Instructions for the task
Where does the word "match" occur in the entries below? Copy every line that has it.

Exercise data
--
Lemma merge_fold_trimmed l : forall acc,
  Forall trimmed_unit acc -> Forall trimmed_unit l ->
  Forall trimmed_unit (fold_left merge_step l acc).
Proof.
  induction l as [|s l IH]; intros acc Ha Hl; cbn [fold_left]; [exact Ha|].
  apply Forall_cons_iff in Hl as [Hs Hl]. apply IH; [|exact Hl].
  unfold merge_step. destruct acc as [|a acc'] eqn:Ea.
  - constructor; [exact Hs | constructor].
  - rewrite <- Ea in *. assert (Hne : acc <> []) by (rewrite Ea; discriminate).
    destruct (_is_quoted_only s).
    + rewrite (app_removelast_last [] Hne) in Ha.
      apply Forall_app in Ha as [Hfront Hlast].
      apply Forall_cons_iff in Hlast as [Hlast _].
      apply Forall_app. split; [exact Hfront|]. constructor; [|constructor].
      now apply rstrip_app_trimmed.
    + apply Forall_app. split; [exact Ha|]. constructor; [exact Hs | constructor].
Qed.

End SplitScriptText.

(** X12.  [_split_script] loses nothing but whitespace: the units it
    returns, joined, hold the characters of the script that are not
    whitespace, all of them and in their order. *)
Theorem split_script_keeps_text text :
  remove_spaces (concat (_split_script text)) = remove_spaces text.
Proof.
  unfold _split_script. destruct (strip text) as [|c r] eqn:E.
  - rewrite <- (remove_spaces_strip text), E. reflexivity.
  - unfold merge_quoted. rewrite merge_fold_text. cbn [concat app].
    now rewrite split_loop_text.
Qed.

(** X13.  No unit returned by [_split_script] is empty, starts or ends
    with whitespace, or holds a line feed or a carriage return. *)
Theorem split_script_units_trimmed text :
  Forall trimmed_unit (_split_script text).
Proof.
  unfold _split_script. destruct (strip text); [constructor|].
  unfold merge_quoted. apply merge_fold_trimmed; [constructor|].
  apply split_loop_trimmed; constructor.
Qed.

(** ** Further properties of [_snap_line_times_to_fps] *)

Section SnapTotal.

Lemma zsum_from l : forall a : Z, fold_left Z.add l a = (a + zsum l)%Z.
Proof.
  unfold zsum. induction l as [|x l IH]; intro a; cbn [fold_left]; [lia|].
  rewrite (IH (a + x)%Z), (IH (0 + x)%Z). lia.
Qed.

Lemma zsum_cons x l : zsum (x :: l) = (x + zsum l)%Z.
Proof. unfold zsum at 1. cbn [fold_left]. rewrite zsum_from. lia. Qed.

Lemma frame_pairs_cons (s x y : Z) r :
  combine (s :: removelast (x :: y :: r)) (x :: y :: r)
  = (s, x) :: combine (x :: removelast (y :: r)) (y :: r).
Proof. reflexivity. Qed.

(** The frame counts add up to the last boundary. *)
Lemma frames_telescope ef : forall s : Z,
  increasing_from (s + 1) ef -> ef <> [] ->
  zsum (map (fun se : Z * Z => Z.max 1 (snd se - fst se)) (combine (s :: removelast ef) ef))
  = (last ef 0%Z - s)%Z.
Proof.
  induction ef as [|x r IH]; intros s H Hne; [congruence|].
  destruct H as [Hx H]. destruct r as [|y r].
  - cbn. unfold zsum. simpl. lia.
  - rewrite frame_pairs_cons. cbn [map].
    rewrite zsum_cons, (IH x H ltac:(discriminate)).
    cbn [fst snd]. change (last (x :: y :: r) 0%Z) with (last (y :: r) 0%Z). lia.
Qed.

Lemma snapped_contiguous (fps : Q) ef : forall s : Z,
  contiguous (map (fun se : Z * Z => (inject_Z (fst se) / fps, inject_Z (snd se) / fps))
                  (combine (s :: removelast ef) ef)).
Proof.
  induction ef as [|x r IH]; intros s i Hi; [simpl in Hi; lia|].
  destruct r as [|y r]; [simpl in Hi; lia|].
  rewrite frame_pairs_cons in *. cbn [map] in *. destruct i as [|i].
  - unfold end_at, start_at. cbn [nth fst snd]. reflexivity.
  - specialize (IH x i). unfold end_at, start_at in *. cbn [nth].
    apply IH. cbn [length] in Hi. lia.
Qed.

Lemma length_frame_pairs (ef : list Z) s :
  length (combine (s :: removelast ef) ef) = length ef.
Proof.
  rewrite length_combine. cbn [length].
  destruct ef as [|x r]; [reflexivity|].
  rewrite removelast_firstn_len, length_firstn. cbn [length]. lia.
Qed.

Lemma last_nth_Z (l : list Z) : last l 0%Z = nth (length l - 1) l 0%Z.
Proof.
  induction l as [|x l IH]; [reflexivity|].
  destruct l as [|y l]; [reflexivity|].
  change (last (x :: y :: l) 0%Z) with (last (y :: l) 0%Z). rewrite IH.
  cbn [length]. replace (S (S (length l)) - 1)%nat with (S (length l - 0)) by lia.
  cbn [nth]. now replace (length l - 0)%nat with (S (length l) - 1)%nat by lia.
Qed.

End SnapTotal.

(** X14.  When there are no more units than frames, the frame counts
    returned by [_snap_line_times_to_fps] add up to the total frame
    count, and the snapped times lie end to end on the frame grid: the
    first unit starts at 0, each of the others where the one before ends,
    and the last ends at the total frame count divided by the frame
    rate. *)
Theorem snap_frames_total line_times fps total_dur :
  line_times <> [] ->
  (Z.of_nat (length line_times)
   <= total_frames_of (clamp_fps fps) (qmax 0 total_dur))%Z ->
  let fps' := clamp_fps fps in
  let total_frames := total_frames_of fps' (qmax 0 total_dur) in
  let snapped := fst (_snap_line_times_to_fps line_times fps total_dur) in
  let frames := snd (_snap_line_times_to_fps line_times fps total_dur) in
  length snapped = length line_times
  /\ length frames = length line_times
  /\ zsum frames = total_frames
  /\ start_at snapped 0 == 0
  /\ contiguous snapped
  /\ end_at snapped (length snapped - 1) == inject_Z total_frames / inject_Z fps'.
Proof.
  intros Hne Hn. cbv zeta.
  destruct (end_frames_spec line_times _ _ Hne Hn) as (L & Hinc & Hlast).
  unfold _snap_line_times_to_fps.
  destruct line_times as [|lt0 lts] eqn:El; [congruence|]. rewrite <- El in *.
  cbv zeta. cbn [fst snd].
  set (ef := end_frames_of line_times (clamp_fps fps) (qmax 0 total_dur)) in *.
  assert (Hef : ef <> []) by (destruct ef; [rewrite El in L; discriminate | discriminate]).
  rewrite !length_map, length_frame_pairs.
  split; [exact L|]. split; [exact L|]. split.
  { rewrite (frames_telescope ef 0 Hinc Hef), last_nth_Z, Hlast. lia. }
  split.
  { destruct ef as [|x r]; [congruence|]. unfold start_at. cbn. reflexivity. }
  split; [apply snapped_contiguous|].
  unfold end_at.
  set (f := fun se : Z * Z => (inject_Z (fst se) / inject_Z (clamp_fps fps),
                               inject_Z (snd se) / inject_Z (clamp_fps fps))).
  assert (Hlen : length (0%Z :: removelast ef) = length ef).
  { cbn [length]. destruct ef as [|x r]; [congruence|].
    rewrite removelast_firstn_len, length_firstn. cbn [length]. lia. }
  assert (Hpos : (0 < length ef)%nat) by (destruct ef; [congruence | simpl; lia]).
  rewrite (nth_indep _ (0, 0) (f (0%Z, 0%Z)))
    by (rewrite length_map, length_frame_pairs; lia).
  rewrite map_nth, (combine_nth _ _ _ _ _ Hlen).
  unfold f. cbn [fst snd]. now rewrite Hlast.
Qed.

Lemma snap_frames_total_witness :
  let snapped := fst (_snap_line_times_to_fps [(0, 1 # 2); (1 # 2, 12 # 10)] 30 (12 # 10)) in
  let frames := snd (_snap_line_times_to_fps [(0, 1 # 2); (1 # 2, 12 # 10)] 30 (12 # 10)) in
  length snapped = 2%nat
  /\ length frames = 2%nat
  /\ zsum frames = total_frames_of (clamp_fps 30) (qmax 0 (12 # 10))
  /\ start_at snapped 0 == 0
  /\ contiguous snapped
  /\ end_at snapped (length snapped - 1)
     == inject_Z (total_frames_of (clamp_fps 30) (qmax 0 (12 # 10)))
        / inject_Z (clamp_fps 30).
Proof.
  apply (snap_frames_total [(0, 1 # 2); (1 # 2, 12 # 10)] 30 (12 # 10)).
  - discriminate.
  - vm_compute. discriminate.
Defined.

(** ** [_build_shot_index] *)

Section ShotIndex.

Lemma ident_eqb_eq (a b : shot_ident) : ident_eqb a b = true <-> a = b.
Proof.
  unfold ident_eqb. destruct a as [s1 i1], b as [s2 i2]. cbn [fst snd].
  rewrite andb_true_iff, str_eqb_eq, Z.eqb_eq. split.
  - intros [-> ->]. reflexivity.
  - intro H. injection H as -> ->. now split.
Qed.

Lemma ident_eq_dec (a b : shot_ident) : {a = b} + {a <> b}.
Proof.
  destruct (ident_eqb a b) eqn:E; [left; now apply ident_eqb_eq|].
  right. intro H. apply ident_eqb_eq in H. congruence.
Qed.

Lemma dict_get_set_same {V} (d : list (shot_ident * V)) k v :
  dict_get (dict_set d k v) k = Some v.
Proof.
  induction d as [|[k0 v0] d IH]; cbn [dict_set dict_get].
  - now rewrite (proj2 (ident_eqb_eq k k) eq_refl).
  - destruct (ident_eqb k0 k) eqn:E; cbn [dict_get]; rewrite E; [reflexivity | exact IH].
Qed.

Lemma dict_get_set_other {V} (d : list (shot_ident * V)) k k' v :
  k <> k' -> dict_get (dict_set d k v) k' = dict_get d k'.
Proof.
  intro Hne. induction d as [|[k0 v0] d IH]; cbn [dict_set dict_get].
  - destruct (ident_eqb k k') eqn:E; [|reflexivity].
    apply ident_eqb_eq in E. contradiction.
  - destruct (ident_eqb k0 k) eqn:E; cbn [dict_get].
    + apply ident_eqb_eq in E. subst k0.
      destruct (ident_eqb k k') eqn:E'; [|reflexivity].
      apply ident_eqb_eq in E'. contradiction.
    + destruct (ident_eqb k0 k'); [reflexivity | exact IH].
Qed.

Lemma nth_error_snoc {A} (pre : list A) (c : A) i x :
  nth_error (pre ++ [c]) i = Some x ->
  nth_error pre i = Some x \/ (i = length pre /\ x = c).
Proof.
  intro H. destruct (Nat.lt_ge_cases i (length pre)) as [Hlt|Hge].
  - left. now rewrite nth_error_app1 in H.
  - right. rewrite nth_error_app2 in H by exact Hge.
    destruct (i - length pre)%nat as [|k] eqn:E.
    + cbn in H. injection H as <-. split; [lia | reflexivity].
    + cbn in H. destruct k; discriminate.
Qed.

Lemma nth_error_snoc_old {A} (pre : list A) (c : A) i x :
  nth_error pre i = Some x -> nth_error (pre ++ [c]) i = Some x.
Proof.
  intro H. rewrite nth_error_app1; [exact H|].
  apply nth_error_Some. congruence.
Qed.

Lemma nth_error_snoc_new {A} (pre : list A) (c : A) :
  nth_error (pre ++ [c]) (length pre) = Some c.
Proof. rewrite nth_error_app2, Nat.sub_diag by lia. reflexivity. Qed.
Lemma loop_inv_step (n : nat) (a : action) (s s' : loop_state) :
  loop_inv concurrency_limit n s ->
  loop_step tasks a s = Some s' ->
  loop_inv concurrency_limit n s'.
Proof.
  intros [Hslots Hvalue Hlen Hnodup Horder] Hstep.
  destruct a as [i|i]; simpl in Hstep.
  - destruct (phases s !! i) as [[| |t]|] eqn:Hi; try discriminate.
    destruct (Z.ltb_spec 0 (sem_value s)); [|discriminate].
    injection Hstep as <-. split; simpl; auto.
    + unfold count_running in *. simpl.
      rewrite (count_running_insert _ _ _ _ Hi). simpl. lia.
    + lia.
    + rewrite length_insert. exact Hlen.
    + intros j. rewrite Horder. destruct (decide (i = j)) as [->|Hne].
      * rewrite list_lookup_insert_eq by (eapply lookup_lt_Some; eauto).
        rewrite Hi. split; intros [t [=]].
      * rewrite list_lookup_insert_ne by exact Hne. reflexivity.
  - destruct (phases s !! i) as [[| |t']|] eqn:Hi; try discriminate.
    destruct (tasks !! i) as [t|] eqn:Ht; [|discriminate].
    injection Hstep as <-. split; simpl; auto.
    + unfold count_running in *. simpl.
      rewrite (count_running_insert _ _ _ _ Hi). simpl. lia.
    + lia.
    + rewrite length_insert. exact Hlen.
    + apply NoDup_app. split; [exact Hnodup|]. split; [|apply NoDup_singleton].
      intros j Hj Hj'. apply list_elem_of_singleton in Hj'. subst j.
      apply Horder in Hj as [t0 Ht0]. rewrite Hi in Ht0. discriminate.
    + intros j. rewrite elem_of_app, list_elem_of_singleton, Horder.
      destruct (decide (i = j)) as [->|Hne].
      * rewrite list_lookup_insert_eq by (eapply lookup_lt_Some; eauto).
        split; [eauto|]. intros _. right. reflexivity.
      * rewrite list_lookup_insert_ne by exact Hne.
        split; [intros [H|H]; [exact H|congruence]|auto].
Qed.
Definition modify_self (f : job -> job) : M unit :=
  fun st => (Return tt, mkState (f (self st)) (world st)).

Definition modify_world (f : World -> World) : M unit :=
  fun st => (Return tt, mkState (self st) (f (world st))).

Definition tick (w : World) : World :=
  mkWorld (S (ticks w)) (created w) (queues w) (db w) (next_pk w) (log w).

Definition set_queue (q : string) (rq : RQueue) (w : World) : World :=
  mkWorld (ticks w) (created w)
          (fun q' => if String.eqb q' q then rq else queues w q')
          (db w) (next_pk w) (log w).

Definition set_db (rows : list job) (w : World) : World :=
  mkWorld (ticks w) (created w) (queues w) rows (next_pk w) (log w).

Definition emit (e : event) (w : World) : World :=
  mkWorld (ticks w) (created w) (queues w) (db w) (next_pk w) (log w ++ [e])%list.

Definition next_created (w : World) : World :=
  mkWorld (ticks w) (S (created w)) (queues w) (db w) (next_pk w) (log w).

Definition JOB_TYPE_eqb (a b : JOB_TYPE) : bool :=
  match a, b with
  | TScheduledJob, TScheduledJob => true
  | TRepeatableJob, TRepeatableJob => true
  | TCronJob, TCronJob => true
  | _, _ => false
  end.

Definition bump_pk (m : JOB_TYPE) (w : World) : World :=
  mkWorld (ticks w) (created w) (queues w) (db w)
          (fun m' => if JOB_TYPE_eqb m' m then next_pk w m + 1 else next_pk w m')
          (log w).

(** Python truthiness of an optional string, integer and boolean. *)
Definition truthy_str (s : option string) : bool :=
  match s with
  | Some s => negb (String.eqb s "")
  | None => false
  end.

Definition truthy_int (n : option Z) : bool :=
  match n with
  | Some n => negb (n =? 0)
  | None => false
  end.

Definition truthy_bool (b : option bool) : bool :=
  match b with
  | Some b => b
  | None => false
  end.

(** [math.ceil(n / d)] for [d <> 0], on exact quotients. *)
Definition ceil_div (n d : Z) : Z := - ((- n) / d).

(** [timedelta(seconds=s)], in microseconds. *)
Definition timedelta_seconds (s : Z) : Z := s * 1000000.

Section External.
Context `{Environment}.

(** [timezone.now()]: one more reading of the clock. *)
Definition timezone_now : M Z :=
  fun st => (Return (now_at (ticks (world st))),
             mkState (self st) (tick (world st))).

(** [queue.scheduled_job_registry.get_job_ids()]. *)
Definition get_job_ids (q : string) (w : World) : list string :=
  scheduled_job_registry (queues w q).

(** [queue.remove(job_id)]: the id leaves the pending list; removing an
    id that is not there does nothing. *)
Definition queue_remove (q jid : string) (w : World) : World :=
  let rq := queues w q in
  emit (QueueRemove q jid)
    (set_queue q
       (mkRQueue (scheduled_job_registry rq)
                 (filter (fun x => negb (String.eqb x jid)) (pending rq)))
       w).

(** [queue.scheduled_job_registry.remove(job_id)]. *)
Definition registry_remove (q jid : string) (w : World) : World :=
  let rq := queues w q in
  emit (RegistryRemove q jid)
    (set_queue q
       (mkRQueue (filter (fun x => negb (String.eqb x jid))
                         (scheduled_job_registry rq))
                 (pending rq))
       w).

(** [queue.enqueue_at(schedule_time, tools.run_job, args=..., **kwargs)]:
    the queue creates a job, names it, and puts its id in the
    scheduled-job registry.  [schedule_time] is [None] when
    [utc(self.scheduled_time)] was not given a datetime; the queue is taken
    to refuse that by raising, before it creates anything. *)
Definition enqueue_at (q : string) (schedule_time : option Z)
           (args : JOB_TYPE * option Z) (kw : kwargs) : M string :=
  fun st =>
    match schedule_time with
    | None => (Raise AttributeError, st)
    | Some t =>
        let w := world st in
        let rq := queues w q in
        let jid := uuid4 (created w) in
        (Return jid,
         mkState (self st)
           (emit (EnqueueAt q t args kw jid)
              (set_queue q
                 (mkRQueue (jid :: scheduled_job_registry rq) (pending rq))
                 (next_created w))))
    end.

(** Rows of one table are told apart by their primary key. *)
Definition same_row (a b : job) : bool :=
  JOB_TYPE_eqb (job_type a) (job_type b) &&
  match id (base a), id (base b) with
  | Some x, Some y => x =? y
  | _, _ => false
  end.

Definition upsert (j : job) (rows : list job) : list job :=
  if existsb (same_row j) rows
  then map (fun r => if same_row j r then j else r) rows
  else (rows ++ [j])%list.

(** [super().save()]: a row with the instance's primary key is replaced;
    an instance without one is inserted under the next key of its table.
    The bookkeeping columns of [TimeStampedModel] belong to the storage
    layer and are not kept. *)
Definition model_save : M unit :=
  fun st =>
    let j := self st in
    let w := world st in
    match id (base j) with
    | Some _ =>
        (Return tt, mkState j (emit (ModelSave j) (set_db (upsert j (db w)) w)))
    | None =>
        let j' := set_id (Some (next_pk w (job_type j))) j in
        (Return tt,
         mkState j'
           (emit (ModelSave j')
              (set_db (db w ++ [j'])%list (bump_pk (job_type j) w))))
    end.

(** [super().delete()]: refuses an instance that was never stored;
    otherwise the row goes and the instance loses its primary key. *)
Definition model_delete : M unit :=
  fun st =>
    let j := self st in
    let w := world st in
    match id (base j) with
    | None => (Raise ValueError, st)
    | Some _ =>
        (Return tt,
         mkState (set_id None j)
           (emit (ModelDelete j)
              (set_db (filter (fun r => negb (same_row j r)) (db w)) w)))
    end.

(** [model.objects.filter(job_id=jid).first()]: of the rows of the table
    of [model] whose [job_id] is [jid], the first in the order of the
    models ([Meta.ordering], by [name]). *)
Definition has_job_id (model : JOB_TYPE) (jid : string) (r : job) : bool :=
  JOB_TYPE_eqb (job_type r) model &&
  match job_id (base r) with
  | Some x => String.eqb x jid
  | None => false
  end.

Definition first_by_name (rows : list job) : option job :=
  fold_right
    (fun r acc =>
       match acc with
       | Some m => if String.leb (name (base r)) (name (base m))
                   then Some r else Some m
       | None => Some r
       end)
    None rows.

Definition objects_filter_first (model : JOB_TYPE) (jid : string)
           (rows : list job) : option job :=
  first_by_name (filter (has_job_id model jid) rows).
End External.

(** ** The model classes *)

Module BaseJob.
Section Methods.
Context `{Environment}.

(** [is_scheduled]: a record with no id (or an empty one) is not
    scheduled; otherwise its id is looked up in the registry of its
    queue. *)
Definition is_scheduled (self : job) (w : World) : bool :=
  if negb (truthy_str (job_id (base self))) then false
  else
    match job_id (base self) with
    | Some jid => existsb (String.eqb jid) (get_job_ids (queue (base self)) w)
    | None => false
    end.

Definition enqueue_args (self : job) : kwargs :=
  mkKwargs (repeat_of self) (job_type self) None
           (if truthy_bool (at_front (base self)) then at_front (base self) else None)
           (if truthy_int (timeout (base self)) then timeout (base self) else None)
           (result_ttl (base self)).

(** The checks shared by every kind: already scheduled, then disabled. *)
Definition ready_for_schedule (self : job) (w : World) : bool :=
  if is_scheduled self w then false
  else if negb (enabled (base self)) then false
  else true.

Definition unschedule : M bool :=
  q <- gets (fun self _ => queue (base self)) ;;
  scheduled <- gets is_scheduled ;;
  (if scheduled
   then
     jid <- gets (fun self _ => job_id (base self)) ;;
     match jid with
     | Some jid =>
         modify_world (queue_remove q jid) ;;;
         modify_world (registry_remove q jid)
     | None => ret tt
     end
   else ret tt) ;;;
  modify_self (set_job_id None) ;;;
  ret true.
End Methods.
--
Result of the exercise
  match a, b with
  match s with
  match n with
  match b with
    match schedule_time with
  match id (base a), id (base b) with
    match id (base j) with
    match id (base j) with
  match job_id (base r) with
       match acc with
    match job_id (base self) with
     match jid with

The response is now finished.